Quanto mais o “estado empreendedor” fracassa, mais adeptos ele ganha

Apesar de todos os exemplos práticos em contrário, quando iremos aprender?

21/10/2016

Quanto mais o “estado empreendedor” fracassa, mais adeptos ele ganha

Apesar de todos os exemplos práticos em contrário, quando iremos aprender?

Com a estrepitosa implosão de todos os recentes experimentos socialistas (Venezuela) e intervencionistas (Brasil e Argentina) na América Latina, restou apenas uma única bandeira a ser empunhada com algum vigor pela esquerda: o estado empreendedor.

O estado empreendedor seria aquele que faz parcerias com -- e concede subsídios para -- empresas e, com isso, se torna capaz de criar bens e serviços para a população.

Atualmente, a condutora intelectual deste movimento é a professora Mariana Mazzucato.  Nascida em Roma a 16 de junho de 1968, mudou-se com os pais, quando ainda tinha 4 anos, para os EUA, país em que viveu quase toda a sua vida até o ano 2000.  Atualmente, a doutora Mazzucato leciona "Economia da Inovação" na Universidade de Sussex, no Reino Unido.

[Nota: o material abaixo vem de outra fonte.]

(** * Ruth: a shallow embedding of the federated-learning core

    Server side: [RobustAggregator] (src/ruth/server/aggregator.py),
    [Gatekeeper] (src/ruth/server/verifier.py), [AsyncAggregator]
    (src/ruth/server/async_aggregator.py).  Client side: the seed cursor
    (src/ruth/core/prng.py), [ClientRuntime.step]
    (src/ruth/client/runtime.py), [SecurityManager.sign_update]
    (src/ruth/client/security.py) and [generate_binding_hash]
    (src/ruth/client/attestation.py).

    Python's [float] is Rocq's primitive binary64 float; the entries of
    the aggregator's float32 tensors are IEEE binary32 values computed
    with the Standard Library's [SpecFloat] operations, and the order in
    which torch sums and sorts a column is left to the library.  Python
    strings are lists of code points, bytes lists of [Z] in 0..255. *)

From stdpp Require Import base list gmap strings.
From Stdlib Require Import ZArith QArith Qround Floats.
From Stdlib Require Import Sorting.Sorted Sorting.Permutation.

Open Scope Z_scope.
#[local] Set Warnings "-inexact-float,-register-all".

(* ================================================================== *)
(** ** Python values shared by several modules *)

(** A Python [str]: its code points. *)
Abbreviation pystr := (list Z).
(** A Python [bytes] object: its bytes, each in 0..255. *)
Abbreviation pybytes := (list Z).

Definition ch (c : Ascii.ascii) : Z := Z.of_N (Ascii.N_of_ascii c).

(** The code points of an ASCII literal. *)
Fixpoint lit (s : string) : pystr :=
  match s with
  | EmptyString => []
  | String c s' => ch c :: lit s'
  end.

(** Decimal digits of a natural number, most significant first
    ([str] of a non-negative [int]); [fuel] bounds the digit count. *)
Fixpoint dec_digits (fuel : nat) (n : Z) (acc : pystr) : pystr :=
  match fuel with
  | O => acc
  | S f =>
      if n <? 10 then (48 + n) :: acc
      else dec_digits f (n / 10) ((48 + n mod 10) :: acc)
  end.

Definition dec_nat (n : Z) : pystr := dec_digits (Z.to_nat (Z.log2 n) + 1) n [].

(** [str(i)] for a Python [int]. *)
Definition str_int (i : Z) : pystr :=
  if i <? 0 then 45 :: dec_nat (- i) else dec_nat i.

(** [s.encode('utf-8')]: [None] is the [UnicodeEncodeError] raised on a
    lone surrogate (U+D800..U+DFFF). *)
Definition utf8_char (c : Z) : option pybytes :=
  if c <? 128 then Some [c]
  else if c <? 2048 then
    Some [192 + c / 64; 128 + c mod 64]
  else if c <? 65536 then
    if (55296 <=? c) && (c <=? 57343) then None
    else Some [224 + c / 4096; 128 + (c / 64) mod 64; 128 + c mod 64]
  else Some [240 + c / 262144; 128 + (c / 4096) mod 64;
             128 + (c / 64) mod 64; 128 + c mod 64].

Fixpoint utf8_encode (s : pystr) : option pybytes :=
  match s with
  | [] => Some []
  | c :: s' =>
      match utf8_char c, utf8_encode s' with
      | Some b, Some bs => Some (b ++ bs)
      | _, _ => None
      end
  end.

(** [bytes.hex()] and [hexdigest()]: two lowercase hex digits per byte. *)
Definition hex_digit (n : Z) : Z := if n <? 10 then 48 + n else 87 + n.

Definition hex (bs : pybytes) : pystr :=
  flat_map (fun b => [hex_digit (b / 16); hex_digit (b mod 16)]) bs.

(* ================================================================== *)
(** ** SHA-256 (FIPS 180-4), the digest behind [hashlib.sha256] *)

Module Sha256.

Definition mask32 : Z := 4294967295.
Definition add32 (x y : Z) : Z := Z.land (x + y) mask32.
Definition rotr (x : Z) (n : Z) : Z :=
  Z.lor (Z.shiftr x n) (Z.land (Z.shiftl x (32 - n)) mask32).

Definition ch (x y z : Z) : Z := Z.lxor (Z.land x y) (Z.land (Z.lxor x mask32) z).
Definition maj (x y z : Z) : Z := Z.lxor (Z.land x y) (Z.lxor (Z.land x z) (Z.land y z)).
Definition bsig0 (x : Z) : Z := Z.lxor (rotr x 2) (Z.lxor (rotr x 13) (rotr x 22)).
Definition bsig1 (x : Z) : Z := Z.lxor (rotr x 6) (Z.lxor (rotr x 11) (rotr x 25)).
Definition ssig0 (x : Z) : Z := Z.lxor (rotr x 7) (Z.lxor (rotr x 18) (Z.shiftr x 3)).
Definition ssig1 (x : Z) : Z := Z.lxor (rotr x 17) (Z.lxor (rotr x 19) (Z.shiftr x 10)).

(** The constants of FIPS 180-4 4.2.2 and 5.3.3: the first 32 bits of the
    fractional parts of the cube roots (round constants) and square roots
    (initial hash value) of the first primes. *)
Definition is_prime (p : nat) : bool :=
  forallb (fun d => negb (Nat.eqb (Nat.modulo p d) 0)) (seq 2 (p - 2)).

Junto a Thomas Piketty e Paul Krugman, pode-se dizer que Mazzucato também já adquiriu um lugar cativo entre os "economistas estrelas" que defendem políticas governamentais intervencionistas, não importa o quanto estas já tenham se revelado desastrosas.

Mas, contrariamente a Piketty e Krugman, que fazem apenas repetir chavões e lugares-comuns, o argumento da professora Mazzucato é, convenhamos, um tanto provocador e original.  Segundo suas pesquisas, o setor privado não deveria se queixar dos altos impostos que tem de pagar, e nem das travas regulatórias às quais tem de obedecer.  Em vez de reclamar, as empresas e os consumidores deveriam, isso sim, agradecer ao governo, pois impostos e regulamentações são os principais impulsionadores da inovação e do crescimento.

Em seu livro O Estado Empreendedor, a autora se compromete a "demonstrar que o Estado não é um ente burocrático lento e pesado, mas sim a organização mais empreendedora do mercado, a qual assume os investimentos de maior risco."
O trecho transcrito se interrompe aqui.